- [Exercise directions] The answer must consist only of the lines from the line with "rewrite take_take. f_equal. lia." to the line with "- pose proof", both included, exactly as they stand below.

- [Data extracts]
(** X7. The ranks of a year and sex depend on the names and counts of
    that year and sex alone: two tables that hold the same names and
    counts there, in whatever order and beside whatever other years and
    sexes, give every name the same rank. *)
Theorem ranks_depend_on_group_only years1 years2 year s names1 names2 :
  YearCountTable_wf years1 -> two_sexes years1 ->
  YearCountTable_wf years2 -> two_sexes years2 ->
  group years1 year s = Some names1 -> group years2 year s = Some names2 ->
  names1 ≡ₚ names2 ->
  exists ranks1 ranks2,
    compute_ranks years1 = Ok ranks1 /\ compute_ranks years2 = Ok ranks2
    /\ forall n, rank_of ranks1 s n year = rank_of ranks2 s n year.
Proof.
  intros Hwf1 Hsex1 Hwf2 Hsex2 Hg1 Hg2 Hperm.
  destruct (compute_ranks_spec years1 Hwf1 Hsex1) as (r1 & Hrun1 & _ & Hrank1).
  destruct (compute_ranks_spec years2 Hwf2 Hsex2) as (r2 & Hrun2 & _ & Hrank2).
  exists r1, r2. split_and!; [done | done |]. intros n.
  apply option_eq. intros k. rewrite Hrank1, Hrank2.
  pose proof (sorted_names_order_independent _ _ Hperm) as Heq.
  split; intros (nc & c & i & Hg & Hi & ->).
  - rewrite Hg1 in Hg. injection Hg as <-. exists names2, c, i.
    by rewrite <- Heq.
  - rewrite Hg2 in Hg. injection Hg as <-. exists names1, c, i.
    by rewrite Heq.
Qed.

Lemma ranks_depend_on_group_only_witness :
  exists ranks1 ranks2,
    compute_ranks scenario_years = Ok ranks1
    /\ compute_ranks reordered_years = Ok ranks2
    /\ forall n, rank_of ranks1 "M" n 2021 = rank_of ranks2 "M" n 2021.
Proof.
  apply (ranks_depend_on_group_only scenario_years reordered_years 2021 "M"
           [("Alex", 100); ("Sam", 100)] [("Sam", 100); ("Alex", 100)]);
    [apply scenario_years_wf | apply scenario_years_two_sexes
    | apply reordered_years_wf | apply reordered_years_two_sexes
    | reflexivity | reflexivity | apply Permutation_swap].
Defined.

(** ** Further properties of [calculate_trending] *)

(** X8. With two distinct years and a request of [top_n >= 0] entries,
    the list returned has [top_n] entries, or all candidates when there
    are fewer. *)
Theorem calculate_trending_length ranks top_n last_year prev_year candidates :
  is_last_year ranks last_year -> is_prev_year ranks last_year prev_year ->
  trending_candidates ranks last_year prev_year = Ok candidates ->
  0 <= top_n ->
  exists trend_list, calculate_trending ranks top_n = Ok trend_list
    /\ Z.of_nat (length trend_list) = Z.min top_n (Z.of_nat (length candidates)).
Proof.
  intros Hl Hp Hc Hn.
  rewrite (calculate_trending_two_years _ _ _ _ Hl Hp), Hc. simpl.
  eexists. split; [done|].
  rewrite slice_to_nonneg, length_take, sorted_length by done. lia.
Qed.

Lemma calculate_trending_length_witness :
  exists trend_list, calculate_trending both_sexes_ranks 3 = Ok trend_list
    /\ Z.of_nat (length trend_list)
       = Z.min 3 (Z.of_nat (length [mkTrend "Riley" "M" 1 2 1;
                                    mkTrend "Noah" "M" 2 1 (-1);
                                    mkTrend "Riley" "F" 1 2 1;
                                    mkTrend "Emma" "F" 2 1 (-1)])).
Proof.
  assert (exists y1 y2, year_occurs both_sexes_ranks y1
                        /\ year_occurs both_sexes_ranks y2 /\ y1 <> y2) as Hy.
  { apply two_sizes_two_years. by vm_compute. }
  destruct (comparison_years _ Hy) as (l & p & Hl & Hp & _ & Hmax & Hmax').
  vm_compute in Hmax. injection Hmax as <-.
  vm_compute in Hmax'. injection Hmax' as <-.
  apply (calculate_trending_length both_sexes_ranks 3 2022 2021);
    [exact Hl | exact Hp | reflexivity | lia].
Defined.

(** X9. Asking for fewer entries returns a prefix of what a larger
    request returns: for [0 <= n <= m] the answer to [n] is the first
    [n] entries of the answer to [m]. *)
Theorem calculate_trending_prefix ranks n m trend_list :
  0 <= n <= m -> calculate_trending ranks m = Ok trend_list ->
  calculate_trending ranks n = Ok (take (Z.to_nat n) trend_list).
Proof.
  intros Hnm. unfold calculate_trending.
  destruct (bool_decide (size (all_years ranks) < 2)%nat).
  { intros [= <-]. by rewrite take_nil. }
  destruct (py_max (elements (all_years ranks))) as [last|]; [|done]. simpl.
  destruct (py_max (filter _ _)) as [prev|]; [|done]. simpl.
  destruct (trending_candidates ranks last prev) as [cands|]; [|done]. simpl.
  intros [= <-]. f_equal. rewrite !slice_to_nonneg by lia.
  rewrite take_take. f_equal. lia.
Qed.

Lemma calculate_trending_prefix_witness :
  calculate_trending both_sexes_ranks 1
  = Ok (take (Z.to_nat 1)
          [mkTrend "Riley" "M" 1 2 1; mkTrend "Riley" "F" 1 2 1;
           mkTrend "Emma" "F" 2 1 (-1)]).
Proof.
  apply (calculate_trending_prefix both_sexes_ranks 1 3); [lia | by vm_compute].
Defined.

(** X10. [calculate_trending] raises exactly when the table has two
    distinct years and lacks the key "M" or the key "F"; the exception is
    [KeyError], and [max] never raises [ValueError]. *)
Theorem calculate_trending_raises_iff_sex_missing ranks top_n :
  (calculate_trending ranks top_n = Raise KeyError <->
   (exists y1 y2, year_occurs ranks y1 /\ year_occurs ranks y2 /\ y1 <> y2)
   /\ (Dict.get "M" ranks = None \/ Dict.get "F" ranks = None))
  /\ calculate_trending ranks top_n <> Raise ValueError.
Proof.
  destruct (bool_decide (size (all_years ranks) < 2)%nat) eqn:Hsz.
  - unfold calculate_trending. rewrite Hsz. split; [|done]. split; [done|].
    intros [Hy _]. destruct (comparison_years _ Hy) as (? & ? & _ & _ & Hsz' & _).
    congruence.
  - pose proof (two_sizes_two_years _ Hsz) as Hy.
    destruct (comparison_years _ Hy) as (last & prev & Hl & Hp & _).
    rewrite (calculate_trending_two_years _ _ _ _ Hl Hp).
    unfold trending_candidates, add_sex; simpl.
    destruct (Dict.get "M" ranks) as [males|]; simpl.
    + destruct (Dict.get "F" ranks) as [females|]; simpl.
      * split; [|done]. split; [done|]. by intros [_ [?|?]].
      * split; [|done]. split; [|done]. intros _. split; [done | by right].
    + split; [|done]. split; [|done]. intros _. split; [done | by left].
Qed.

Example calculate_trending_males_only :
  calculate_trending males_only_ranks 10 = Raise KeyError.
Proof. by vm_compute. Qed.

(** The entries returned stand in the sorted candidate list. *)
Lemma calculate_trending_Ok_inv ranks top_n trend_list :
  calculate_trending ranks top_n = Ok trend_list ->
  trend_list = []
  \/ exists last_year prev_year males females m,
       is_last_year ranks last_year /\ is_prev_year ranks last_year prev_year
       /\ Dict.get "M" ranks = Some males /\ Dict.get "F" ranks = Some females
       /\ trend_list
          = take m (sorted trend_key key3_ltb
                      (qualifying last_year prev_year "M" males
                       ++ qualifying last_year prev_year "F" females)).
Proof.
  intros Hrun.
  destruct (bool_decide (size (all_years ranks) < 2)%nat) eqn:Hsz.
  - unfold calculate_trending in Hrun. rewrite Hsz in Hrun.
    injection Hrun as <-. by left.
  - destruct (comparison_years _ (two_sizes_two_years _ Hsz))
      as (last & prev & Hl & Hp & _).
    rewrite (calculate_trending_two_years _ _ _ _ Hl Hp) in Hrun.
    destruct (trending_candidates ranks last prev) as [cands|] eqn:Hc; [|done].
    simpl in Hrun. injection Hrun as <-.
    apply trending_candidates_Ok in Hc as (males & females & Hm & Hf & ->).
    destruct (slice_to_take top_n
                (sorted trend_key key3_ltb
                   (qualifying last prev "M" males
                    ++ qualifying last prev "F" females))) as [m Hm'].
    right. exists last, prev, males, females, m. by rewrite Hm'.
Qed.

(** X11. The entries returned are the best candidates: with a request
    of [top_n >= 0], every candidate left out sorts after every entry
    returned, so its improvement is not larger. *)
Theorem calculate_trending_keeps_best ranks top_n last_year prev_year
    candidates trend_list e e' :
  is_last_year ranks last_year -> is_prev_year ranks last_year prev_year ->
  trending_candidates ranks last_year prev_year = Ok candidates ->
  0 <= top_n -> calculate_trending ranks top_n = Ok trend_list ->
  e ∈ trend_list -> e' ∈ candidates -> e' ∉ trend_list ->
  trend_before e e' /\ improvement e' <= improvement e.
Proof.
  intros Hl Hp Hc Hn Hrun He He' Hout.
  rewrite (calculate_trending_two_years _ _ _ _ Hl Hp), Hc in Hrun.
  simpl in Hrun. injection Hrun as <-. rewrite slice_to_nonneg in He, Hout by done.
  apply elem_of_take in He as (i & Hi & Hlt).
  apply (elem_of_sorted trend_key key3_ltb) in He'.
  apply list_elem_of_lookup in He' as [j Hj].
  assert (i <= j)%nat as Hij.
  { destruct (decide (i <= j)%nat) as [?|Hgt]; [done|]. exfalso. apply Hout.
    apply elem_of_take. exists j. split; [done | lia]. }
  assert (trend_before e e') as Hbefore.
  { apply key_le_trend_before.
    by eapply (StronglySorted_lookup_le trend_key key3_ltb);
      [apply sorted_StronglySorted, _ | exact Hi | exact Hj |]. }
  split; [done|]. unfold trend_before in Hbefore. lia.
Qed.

- [Solved exercise]
  rewrite take_take. f_equal. lia.
Qed.

Lemma calculate_trending_prefix_witness :
  calculate_trending both_sexes_ranks 1
  = Ok (take (Z.to_nat 1)
          [mkTrend "Riley" "M" 1 2 1; mkTrend "Riley" "F" 1 2 1;
           mkTrend "Emma" "F" 2 1 (-1)]).
Proof.
  apply (calculate_trending_prefix both_sexes_ranks 1 3); [lia | by vm_compute].
Defined.

(** X10. [calculate_trending] raises exactly when the table has two
    distinct years and lacks the key "M" or the key "F"; the exception is
    [KeyError], and [max] never raises [ValueError]. *)
Theorem calculate_trending_raises_iff_sex_missing ranks top_n :
  (calculate_trending ranks top_n = Raise KeyError <->
   (exists y1 y2, year_occurs ranks y1 /\ year_occurs ranks y2 /\ y1 <> y2)
   /\ (Dict.get "M" ranks = None \/ Dict.get "F" ranks = None))
  /\ calculate_trending ranks top_n <> Raise ValueError.
Proof.
  destruct (bool_decide (size (all_years ranks) < 2)%nat) eqn:Hsz.
  - unfold calculate_trending. rewrite Hsz. split; [|done]. split; [done|].
    intros [Hy _]. destruct (comparison_years _ Hy) as (? & ? & _ & _ & Hsz' & _).
    congruence.
  - pose proof (two_sizes_two_years _ Hsz) as Hy.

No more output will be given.